Edward's pale, ghostly face invades my mind. The sight of his blood pooled against a leather seat penetrates my consciousness. I try to shake it off, but fail. It stays with me, hovering just in front of all other thought.

Getting back to the plane is a blur. The same gnawing panic I felt while fleeing Washington yesterday returns during take-off. It becomes overwhelming, as do all of my thoughts surrounding Edward, and my mind eventually seems to find some peace in a semi-catatonic state. The rest of our flight is a complete blank and the next thing I know, we're landing again.

The plane circles round a long, wide canal that looks a lot like a huge river nestled between more, even larger, snow covered mountains. Ice is visible on both sides of the channel and what looks like a white river delta is spilling out from one mountainside and into the water. Garrett tells me it's a glacier and points out several more around us. Not that I find the information interesting or reassuring in any way.

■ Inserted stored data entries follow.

Definition get_or_try_insert_with {E} (s : t) (key : K) (f : K -> result (option V) E) :
    result (option V) E * t :=
  let '(r, s1) := get s key in
  match r with
  | Some v => (Ok (Some v), s1)
  | None =>
      match f key with
      | Err e => (Err e, s1)
      | Ok val =>
          (Ok val, match val with Some v => dlru_insert K V s1 key v | None => s1 end)
      end
  end.

(** The [Infallible] error makes the [unwrap] total. *)
Definition get_or_insert_with (s : t) (key : K) (f : K -> option V) : option V * t :=
  let '(r, s') := get_or_try_insert_with (E := Empty_set) s key (fun k => Ok (f k)) in
  (match r with Ok v => v | Err e => match e with end end, s').
End lru.
Arguments t K V {_}.

Section lru_lemmas.
Context {K V : Type} `{Countable K, LruLib K V, !LruLaws K V}.
Local Notation view := (dlru_view K V).
Implicit Types (s : t K V) (m : gmap K V).

(** [s] caches [m]: every cached entry is an entry of [m]. *)
Definition caches s m : Prop := view s ⊆ m.

Lemma caches_new cap m : caches (new cap) m.
Proof.
  unfold caches, new, t. destruct (dlru_new_law K V cap) as [-> _]. apply map_empty_subseteq.
Qed.

Lemma caches_clear s m : caches (clear s) m.
Proof.
  unfold caches, clear, t. destruct (dlru_clear_law K V s) as [-> _]. apply map_empty_subseteq.
Qed.

Lemma caches_insert s m k v : caches s m -> caches (insert s k v) (<[k := v]> m).
Proof.
  unfold caches, insert. intros Hs. destruct (dlru_insert_law K V s k v) as [Hi _].
  etrans; [exact Hi|]. by apply insert_mono.
Qed.

Lemma caches_remove s m k : caches s m -> caches (remove s k).2 (delete k m).
Proof.
  unfold caches, remove, t. intros Hs. destruct (dlru_remove_law K V s k) as (_ & -> & _).
  by apply delete_mono.
Qed.

Lemma caches_get s m k : caches s m -> caches (get s k).2 m.
Proof.
  unfold caches, get, t. intros Hs. by destruct (dlru_get_law K V s k) as (_ & -> & _).
Qed.

Lemma caches_contains_key s m k :
  caches s m -> caches (contains_key s k).2 m /\
    ((contains_key s k).1 = true -> is_Some (m !! k)).
Proof.
  intros Hs. pose proof (caches_get s m k Hs) as Hg.
  destruct (dlru_get_law K V s k) as (Hr & _ & _). unfold contains_key, get in *.
  destruct (dlru_get K V s k) as [r s']. cbn in *. split; [done|].
  intros [v ->]%bool_decide_eq_true. symmetry in Hr. exists v. by eapply lookup_weaken.
Qed.

(** Reading through the cache gives what the map holds. *)
Lemma get_or_insert_with_caches s m k f :
  caches s m -> f k = m !! k ->
  (get_or_insert_with s k f).1 = m !! k /\ caches (get_or_insert_with s k f).2 m.
Proof.
  intros Hs Hf. pose proof (caches_get s m k Hs) as Hg.
  destruct (dlru_get_law K V s k) as (Hr & _ & _).
  unfold get_or_insert_with, get_or_try_insert_with, get in *.
  destruct (dlru_get K V s k) as [[v|] s']; cbn in *.
  - split; [|done]. symmetry in Hr. symmetry. by eapply lookup_weaken.
  - rewrite Hf. split; [done|]. destruct (m !! k) as [v|] eqn:Hk; [|done].
    rewrite <- (insert_id m k v) by done. by apply caches_insert.
Qed.

Lemma caches_empty s m : caches s m -> m = ∅ -> is_empty s = true.
Proof.
  intros Hs ->. unfold is_empty.
  rewrite (dlru_is_empty_law K V), (dlru_len_law K V).
  assert (view s = ∅) as -> by 
    (apply (anti_symm (⊆)); [exact Hs|apply map_empty_subseteq]).
  by rewrite map_size_empty.
Qed.
End lru_lemmas.
End SyncLruCache.
Lemma holds_rotate i vs items x :
  layout i vs -> Indices.len i = capacity i -> holds i vs items ->
  holds {| start := index i 1; len := Indices.len i; capacity := capacity i |}
    (<[Z.to_nat (index i 0) := x]> vs) (tail items ++ [x]).
Proof.
  intros Hl Hfull [Hlen Hs]. pose proof Hl as [Hv _]. pose proof Hv as (Hc & _ & _).
  assert (Hd : zlength (tail items) = capacity i - 1).
  { destruct items; unfold zlength in *; cbn in *; lia. }
  split; cbn; [rewrite zlength_app, Hd, zlength_singleton; lia|].
  intros k Hk. rewrite index_rotate by done.
  pose proof (index_range i 0 Hv).
  destruct (decide (k = capacity i - 1)) as [->|].
  - replace (capacity i - 1 + 1) with (0 + capacity i) by lia. rewrite index_wrap.
    rewrite zlookup_insert_eq by (apply layout_slot; [done|lia]).
    rewrite <- Hd. symmetry. apply zlookup_app_last.
  - rewrite zlookup_app_l, zlookup_tail by lia.
    rewrite zlookup_insert_ne; [apply Hs; lia|lia|].
    intros Heq. apply index_inj in Heq; [lia|done|lia..].
Qed.

(** *** Helper lemmas on the data vector *)

Lemma collect_ok {A B} (f : A -> outcome B) l ys :
  Forall2 (fun x y => f x = Ret y) l ys -> collect f l = Ret ys.
Proof. induction 1 as [|x y l ys Hx _ IH]; cbn; [done|]. by rewrite Hx; cbn; rewrite IH. Qed.

Lemma push_all_ok N d es :
  vec_ok N d -> Forall vec_storable es ->
  (length (vec_items d) + length es <= N)%nat ->
  exists d', push_all es d = Ret d' /\ vec_items d' = vec_items d ++ es /\ vec_ok N d'.
Proof.
  intros Hok Hst. revert d Hok. induction Hst as [|x es Hx _ IH]; intros d Hok Hn; cbn in *.
  { exists d. by rewrite app_nil_r. }
  destruct (vec_push_ok N d x) as (d1 & Hp & Hi & Hok1); [done..|lia|].
  destruct (IH d1) as (d' & Hp' & Hi' & Hok'); [done|rewrite Hi, length_app; cbn; lia|].
  exists d'. rewrite Hp. cbn. rewrite Hp', Hi', Hi, <- app_assoc. done.
Qed.

Lemma rep_get N rb q k :
  rep N rb q -> 0 <= k < Indices.len (cell_get (indices rb)) ->
  vec_get (data rb) (index (cell_get (indices rb)) k) = Ret (zlookup (Queue.items q) k).
Proof.
  intros (Hl & [_ Hs] & _ & _ & _ & Hok & _) Hk.
  rewrite (vec_get_ok N) by (done || by apply index_range; destruct Hl).
  by rewrite Hs.
Qed.

Lemma rep_nth N rb q k :
  rep N rb q -> 0 <= k ->
  match (if k <? Indices.len (cell_get (indices rb))
         then Some (index (cell_get (indices rb)) k) else None) with
  | Some idx => vec_get (data rb) idx
  | None => Ret None
  end = Ret (zlookup (Queue.items q) k).
Proof.
  intros Hr Hk. case_bools; [by apply (rep_get N)|].
  pose proof Hr as (_ & [Hlen _] & _).
  by rewrite (proj2 (zlookup_None _ _ Hk)) by lia.
Qed.

(** *** One refinement lemma per operation *)

Lemma rep_push_full N rb q x :
  rep N rb q -> vec_storable x -> zlength (Queue.items q) = Queue.cap q ->
  exists rb', push rb x = Ret (head (Queue.items q), rb') /\
    rep N rb' (Queue.mk (Queue.cap q) (tail (Queue.items q) ++ [x])).
Proof.
  intros Hr Hx Hfull. pose proof Hr as (Hl & Hh & Hc & HN & Hst & Hok & Hacc).
  set (i := cell_get (indices rb)) in *. pose proof Hl as [Hv _]. pose proof Hv as (? & ? & ?).
  pose proof Hh as [Hlen _].
  assert (Hi0 : index i (Indices.len i) = index i 0).
  { replace (Indices.len i) with (0 + capacity i) by lia. apply index_wrap. }
  pose proof (layout_slot i (vec_items (data rb)) 0 Hl ltac:(lia)) as Hslot.
  assert (zlength (vec_items (data rb)) = capacity i)
    by (apply layout_full_length; [done|lia]).
  pose proof (index_range i 0 Hv).
  edestruct (vec_set_ok N (data rb) (index i 0) x) as (d' & Hs & Hi & Hok'); [done..|].
  eapply with_indices_data_mut_ok; [exact Hacc| | | | | | |exact Hok'].
  - fold i. rewrite offset_to_index_ok by (done || lia). cbn.
    rewrite (proj2 (Z.eqb_eq _ _)), increase_start_ok by (done || lia). cbn.
    pose proof (rep_get N rb q 0 Hr) as Hg. fold i in Hg.
    rewrite Hi0, Hg by lia. cbn.
    destruct (Queue.items q) as [|y ys] eqn:Hq; [unfold zlength in *; cbn in *; lia|].
    cbn. rewrite (vec_len_ok N) by done. cbn. rewrite (proj2 (Z.eqb_neq _ _)) by lia.
    by rewrite Hs.
  - rewrite Hi. unfold layout. rewrite zlength_insert. cbn.
    split_and!; [by apply rotate_valid|lia|lia].
  - rewrite Hi. apply holds_rotate; [done|lia|done].
  - done.
  - done.
  - apply Forall_app. split; [|by apply Forall_singleton].
    by destruct (Queue.items q); [|inversion_clear Hst].
Qed.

I'm not about to start oooing and ahhing over the sight of cold, barren ice. I've always detested the cold and ice and, if anything, my extreme dislike for the environment we're landing in only serves to remind me how much I hated tiny little Forks when I first arrived.

It's somewhat ironic considering I'd give anything to be back there now. To be back in my bed curled up with Edward. Or stuck in his classroom after getting drenched walking between buildings. Or sitting at the Cullen's dining room table, pretending that that I'm not in love with their son. Anything would be better than the situation I find myself in now.

When I find the strength to ask, I learn we've landed in a place called Hyder, Alaska. It's tiny —tiny enough to make Forks look like a bustling metropolis— and while in another circumstance I might find it charming, I feel no small amount of despair when I think of staying here for very long.

Surprisingly, or perhaps not surprisingly, a good number of people in town seem to know Garrett. While they're caught a little off guard by his sudden appearance, they don't think twice about getting him everything he asks for, from fuel and an in-depth weather report, to hot food and a ride to the general store.

I guess fairly quickly that we won't be sticking around for long, because Garrett nearly buys the place out while we're there. I ask about checking on Edward again while his purchases are rung up. Garrett shakes his head, a sad, conciliatory smile on his face. That's all it takes to bring on the tears once more.

I beg. Again. He apologizes. Again.

"Why not?" I ask, feeling antsy while he loads up the truck he's been loaned with our supplies.

It's freezing out, but there's a payphone on the front porch of the general store and I can't seem to keep my eyes off of it.

Garrett looks at the phone and then off into the distance for a moment. "I just don't see the point of risking someone tracing the call here when the hospital isn't going to tell us anything anyway."

"We could try. Or you could call his mother. Or Alice. She contacted you before right? Maybe she knows something."

I shake with each word, my whole body trembling in the frigid air. My fingers and toes ache too, and my nose prickles with each inhale. In contrast, Garrett seems as unaffected by the cold as he is by my words.

"I'll be hearing from Alice in a few days. We'll find out what we can then, Isabella. I'm sorry. I know this is hell for you."

"It's worse than hell, Garrett. Please... Please do this for me?"

"I can't call the hospital again. And it's not like there's an internet café around here or anything." He gestures around the tiny town.

"Maybe we could ask someone if we could use their computer."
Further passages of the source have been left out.